*TO DO*.
The following data has a line with "(fix go (l : list" and a line with "let yoe := (doe". Write out exactly those lines and all the lines between them.
━━━━━━━━━━━━━━━━━━━━
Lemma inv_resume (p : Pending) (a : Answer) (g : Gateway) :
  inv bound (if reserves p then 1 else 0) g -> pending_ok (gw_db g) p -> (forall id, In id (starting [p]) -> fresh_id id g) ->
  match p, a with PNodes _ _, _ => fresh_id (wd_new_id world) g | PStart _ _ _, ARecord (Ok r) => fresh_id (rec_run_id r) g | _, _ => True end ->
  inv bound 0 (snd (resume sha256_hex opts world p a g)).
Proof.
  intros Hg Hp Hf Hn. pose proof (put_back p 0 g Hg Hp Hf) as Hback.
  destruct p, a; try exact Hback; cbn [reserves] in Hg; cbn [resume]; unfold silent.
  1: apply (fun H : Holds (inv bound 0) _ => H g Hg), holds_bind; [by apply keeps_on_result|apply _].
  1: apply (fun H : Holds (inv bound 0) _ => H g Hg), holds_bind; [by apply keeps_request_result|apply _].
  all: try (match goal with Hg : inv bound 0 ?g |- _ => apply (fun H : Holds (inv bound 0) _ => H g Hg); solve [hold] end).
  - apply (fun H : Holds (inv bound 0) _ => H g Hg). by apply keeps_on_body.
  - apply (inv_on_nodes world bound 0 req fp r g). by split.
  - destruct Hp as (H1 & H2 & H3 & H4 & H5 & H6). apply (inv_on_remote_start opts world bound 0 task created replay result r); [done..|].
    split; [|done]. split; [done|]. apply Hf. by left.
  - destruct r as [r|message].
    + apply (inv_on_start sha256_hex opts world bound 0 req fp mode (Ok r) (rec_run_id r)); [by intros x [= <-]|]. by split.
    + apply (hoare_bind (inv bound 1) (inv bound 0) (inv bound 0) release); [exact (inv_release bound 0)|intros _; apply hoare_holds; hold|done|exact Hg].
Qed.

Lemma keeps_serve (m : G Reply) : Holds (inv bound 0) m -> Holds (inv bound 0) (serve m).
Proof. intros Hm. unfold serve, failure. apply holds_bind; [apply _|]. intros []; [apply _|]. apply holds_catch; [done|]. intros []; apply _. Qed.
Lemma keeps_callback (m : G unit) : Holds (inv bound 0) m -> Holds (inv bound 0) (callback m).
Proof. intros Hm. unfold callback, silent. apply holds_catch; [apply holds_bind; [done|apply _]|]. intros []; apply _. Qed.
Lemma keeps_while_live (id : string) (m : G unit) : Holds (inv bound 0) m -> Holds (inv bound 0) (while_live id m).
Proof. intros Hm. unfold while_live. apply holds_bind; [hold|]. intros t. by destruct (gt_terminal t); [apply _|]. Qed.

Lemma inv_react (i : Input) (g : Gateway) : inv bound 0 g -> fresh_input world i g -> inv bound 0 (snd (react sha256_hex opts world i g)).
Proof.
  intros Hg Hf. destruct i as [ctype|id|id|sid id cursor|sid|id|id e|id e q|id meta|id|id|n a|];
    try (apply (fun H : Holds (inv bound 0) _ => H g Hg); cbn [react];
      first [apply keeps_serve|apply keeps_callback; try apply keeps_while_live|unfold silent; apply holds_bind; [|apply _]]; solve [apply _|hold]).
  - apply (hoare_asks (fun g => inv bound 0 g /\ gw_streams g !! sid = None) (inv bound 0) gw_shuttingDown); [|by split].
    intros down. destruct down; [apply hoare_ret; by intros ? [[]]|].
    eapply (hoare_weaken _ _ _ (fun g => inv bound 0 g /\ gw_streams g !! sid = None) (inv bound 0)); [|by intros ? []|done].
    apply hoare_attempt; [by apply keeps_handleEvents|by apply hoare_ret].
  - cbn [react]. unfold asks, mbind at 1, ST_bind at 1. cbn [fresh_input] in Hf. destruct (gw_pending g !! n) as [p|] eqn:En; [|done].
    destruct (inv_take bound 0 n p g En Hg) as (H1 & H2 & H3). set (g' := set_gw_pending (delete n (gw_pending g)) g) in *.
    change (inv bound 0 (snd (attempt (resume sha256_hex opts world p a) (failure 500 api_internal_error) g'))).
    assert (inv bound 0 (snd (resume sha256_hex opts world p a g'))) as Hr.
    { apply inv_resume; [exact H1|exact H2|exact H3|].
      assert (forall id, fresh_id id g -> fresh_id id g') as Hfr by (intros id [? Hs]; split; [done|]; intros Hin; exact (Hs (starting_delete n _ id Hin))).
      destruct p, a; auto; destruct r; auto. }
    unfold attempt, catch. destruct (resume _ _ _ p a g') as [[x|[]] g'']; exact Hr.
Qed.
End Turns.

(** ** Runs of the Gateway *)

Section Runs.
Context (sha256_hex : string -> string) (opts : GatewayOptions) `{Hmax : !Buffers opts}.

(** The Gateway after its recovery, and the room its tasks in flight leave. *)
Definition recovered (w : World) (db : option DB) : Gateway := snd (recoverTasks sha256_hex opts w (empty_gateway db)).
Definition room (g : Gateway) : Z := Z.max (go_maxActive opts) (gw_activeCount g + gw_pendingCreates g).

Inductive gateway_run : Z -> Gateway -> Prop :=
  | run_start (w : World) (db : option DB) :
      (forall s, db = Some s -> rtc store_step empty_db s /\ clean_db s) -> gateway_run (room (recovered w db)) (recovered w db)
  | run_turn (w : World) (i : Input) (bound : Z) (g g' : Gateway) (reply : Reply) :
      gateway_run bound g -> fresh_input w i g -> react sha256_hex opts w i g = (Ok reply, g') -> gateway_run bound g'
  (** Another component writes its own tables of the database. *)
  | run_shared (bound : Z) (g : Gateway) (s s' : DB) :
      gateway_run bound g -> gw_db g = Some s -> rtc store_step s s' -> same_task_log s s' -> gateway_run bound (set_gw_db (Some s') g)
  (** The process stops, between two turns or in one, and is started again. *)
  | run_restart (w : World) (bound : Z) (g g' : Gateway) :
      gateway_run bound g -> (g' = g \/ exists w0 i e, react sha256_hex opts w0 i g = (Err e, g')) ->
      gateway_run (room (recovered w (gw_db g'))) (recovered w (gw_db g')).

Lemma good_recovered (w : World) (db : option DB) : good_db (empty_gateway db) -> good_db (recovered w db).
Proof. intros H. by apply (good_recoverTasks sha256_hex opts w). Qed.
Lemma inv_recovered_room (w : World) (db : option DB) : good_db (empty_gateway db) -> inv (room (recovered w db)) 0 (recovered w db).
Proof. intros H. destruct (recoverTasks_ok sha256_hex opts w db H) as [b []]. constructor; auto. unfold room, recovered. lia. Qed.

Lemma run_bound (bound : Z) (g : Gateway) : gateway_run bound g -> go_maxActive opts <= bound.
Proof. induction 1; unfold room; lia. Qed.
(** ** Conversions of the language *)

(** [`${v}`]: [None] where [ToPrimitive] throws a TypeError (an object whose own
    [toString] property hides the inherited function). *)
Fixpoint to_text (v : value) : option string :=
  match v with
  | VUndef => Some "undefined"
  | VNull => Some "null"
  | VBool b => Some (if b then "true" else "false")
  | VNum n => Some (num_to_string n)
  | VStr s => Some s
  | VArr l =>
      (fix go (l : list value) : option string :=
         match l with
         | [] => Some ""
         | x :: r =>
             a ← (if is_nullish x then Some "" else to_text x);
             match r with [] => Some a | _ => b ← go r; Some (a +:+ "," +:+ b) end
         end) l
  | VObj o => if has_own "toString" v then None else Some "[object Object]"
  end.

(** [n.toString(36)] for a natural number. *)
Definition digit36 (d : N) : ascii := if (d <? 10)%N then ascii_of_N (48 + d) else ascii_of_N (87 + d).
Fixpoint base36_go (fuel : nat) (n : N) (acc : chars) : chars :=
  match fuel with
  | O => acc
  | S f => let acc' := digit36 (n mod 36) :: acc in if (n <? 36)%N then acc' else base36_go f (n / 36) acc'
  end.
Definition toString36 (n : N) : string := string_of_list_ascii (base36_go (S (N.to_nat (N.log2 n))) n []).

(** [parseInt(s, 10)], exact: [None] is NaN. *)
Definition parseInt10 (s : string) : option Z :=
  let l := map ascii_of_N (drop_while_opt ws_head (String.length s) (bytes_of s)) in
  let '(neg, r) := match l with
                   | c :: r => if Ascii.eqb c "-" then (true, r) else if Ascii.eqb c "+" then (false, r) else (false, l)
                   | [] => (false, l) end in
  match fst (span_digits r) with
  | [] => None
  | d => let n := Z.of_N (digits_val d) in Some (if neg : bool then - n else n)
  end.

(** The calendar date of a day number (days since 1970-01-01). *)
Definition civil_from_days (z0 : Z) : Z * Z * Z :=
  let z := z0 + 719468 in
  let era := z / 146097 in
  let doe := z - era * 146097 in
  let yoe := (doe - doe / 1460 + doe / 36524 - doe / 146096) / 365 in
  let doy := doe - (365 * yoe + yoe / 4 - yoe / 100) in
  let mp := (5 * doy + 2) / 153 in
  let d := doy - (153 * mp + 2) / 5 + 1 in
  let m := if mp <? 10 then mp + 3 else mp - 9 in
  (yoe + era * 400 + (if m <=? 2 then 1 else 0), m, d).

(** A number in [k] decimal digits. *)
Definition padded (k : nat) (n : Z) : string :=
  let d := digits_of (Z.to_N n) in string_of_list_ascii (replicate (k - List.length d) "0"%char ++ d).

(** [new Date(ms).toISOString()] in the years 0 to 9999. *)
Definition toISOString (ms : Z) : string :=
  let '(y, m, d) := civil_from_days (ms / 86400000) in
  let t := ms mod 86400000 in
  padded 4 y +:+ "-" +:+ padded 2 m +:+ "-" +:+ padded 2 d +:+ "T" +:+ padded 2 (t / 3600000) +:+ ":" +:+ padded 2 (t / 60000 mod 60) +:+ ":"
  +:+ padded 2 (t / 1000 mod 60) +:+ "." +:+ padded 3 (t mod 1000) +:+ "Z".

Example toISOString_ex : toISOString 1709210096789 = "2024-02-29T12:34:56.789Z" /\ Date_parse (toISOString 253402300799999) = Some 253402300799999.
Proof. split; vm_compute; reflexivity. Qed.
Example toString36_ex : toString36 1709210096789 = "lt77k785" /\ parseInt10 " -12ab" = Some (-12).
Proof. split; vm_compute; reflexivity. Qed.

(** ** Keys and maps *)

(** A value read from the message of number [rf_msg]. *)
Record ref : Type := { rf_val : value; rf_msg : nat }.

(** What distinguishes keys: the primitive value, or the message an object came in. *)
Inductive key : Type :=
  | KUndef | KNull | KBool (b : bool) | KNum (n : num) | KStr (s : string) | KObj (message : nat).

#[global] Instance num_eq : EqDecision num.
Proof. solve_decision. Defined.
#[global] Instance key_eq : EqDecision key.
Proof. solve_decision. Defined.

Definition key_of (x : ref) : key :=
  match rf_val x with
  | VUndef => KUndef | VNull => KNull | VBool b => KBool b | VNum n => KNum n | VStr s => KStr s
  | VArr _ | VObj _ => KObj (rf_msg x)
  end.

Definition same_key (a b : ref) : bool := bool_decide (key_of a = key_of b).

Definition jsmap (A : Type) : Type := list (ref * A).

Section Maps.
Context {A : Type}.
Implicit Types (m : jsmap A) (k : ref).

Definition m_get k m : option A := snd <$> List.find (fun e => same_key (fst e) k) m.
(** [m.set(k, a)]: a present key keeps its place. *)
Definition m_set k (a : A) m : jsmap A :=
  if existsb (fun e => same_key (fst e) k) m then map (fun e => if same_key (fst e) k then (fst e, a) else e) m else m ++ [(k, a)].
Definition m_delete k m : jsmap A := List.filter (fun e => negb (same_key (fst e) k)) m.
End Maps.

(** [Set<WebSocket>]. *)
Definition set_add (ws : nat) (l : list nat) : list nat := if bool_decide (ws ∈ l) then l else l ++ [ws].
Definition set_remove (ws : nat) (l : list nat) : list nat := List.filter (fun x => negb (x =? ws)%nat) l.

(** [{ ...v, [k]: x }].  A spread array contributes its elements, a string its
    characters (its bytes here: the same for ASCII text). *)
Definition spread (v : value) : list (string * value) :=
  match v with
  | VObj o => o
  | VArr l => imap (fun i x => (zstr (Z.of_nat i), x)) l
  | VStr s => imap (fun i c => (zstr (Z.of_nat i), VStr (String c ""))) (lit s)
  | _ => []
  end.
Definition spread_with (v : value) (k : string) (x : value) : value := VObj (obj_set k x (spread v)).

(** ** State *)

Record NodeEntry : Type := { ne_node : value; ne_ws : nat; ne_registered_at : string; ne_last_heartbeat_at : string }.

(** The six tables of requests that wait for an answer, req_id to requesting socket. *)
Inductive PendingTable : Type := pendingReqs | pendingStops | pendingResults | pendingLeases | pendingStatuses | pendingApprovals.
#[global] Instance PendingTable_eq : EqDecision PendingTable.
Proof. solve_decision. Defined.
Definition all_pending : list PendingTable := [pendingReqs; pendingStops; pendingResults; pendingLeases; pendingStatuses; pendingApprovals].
━━━━━━━━━━━━━━━━━━━━
*OUTPUT OF THE TASK*.
      (fix go (l : list value) : option string :=
         match l with
         | [] => Some ""
         | x :: r =>
             a ← (if is_nullish x then Some "" else to_text x);
             match r with [] => Some a | _ => b ← go r; Some (a +:+ "," +:+ b) end
         end) l
  | VObj o => if has_own "toString" v then None else Some "[object Object]"
  end.

(** [n.toString(36)] for a natural number. *)
Definition digit36 (d : N) : ascii := if (d <? 10)%N then ascii_of_N (48 + d) else ascii_of_N (87 + d).
Fixpoint base36_go (fuel : nat) (n : N) (acc : chars) : chars :=
  match fuel with
  | O => acc
  | S f => let acc' := digit36 (n mod 36) :: acc in if (n <? 36)%N then acc' else base36_go f (n / 36) acc'
  end.
Definition toString36 (n : N) : string := string_of_list_ascii (base36_go (S (N.to_nat (N.log2 n))) n []).

(** [parseInt(s, 10)], exact: [None] is NaN. *)
Definition parseInt10 (s : string) : option Z :=
  let l := map ascii_of_N (drop_while_opt ws_head (String.length s) (bytes_of s)) in
  let '(neg, r) := match l with
                   | c :: r => if Ascii.eqb c "-" then (true, r) else if Ascii.eqb c "+" then (false, r) else (false, l)
                   | [] => (false, l) end in
  match fst (span_digits r) with
  | [] => None
  | d => let n := Z.of_N (digits_val d) in Some (if neg : bool then - n else n)
  end.

(** The calendar date of a day number (days since 1970-01-01). *)
Definition civil_from_days (z0 : Z) : Z * Z * Z :=
  let z := z0 + 719468 in
  let era := z / 146097 in
  let doe := z - era * 146097 in
  let yoe := (doe - doe / 1460 + doe / 36524 - doe / 146096) / 365 in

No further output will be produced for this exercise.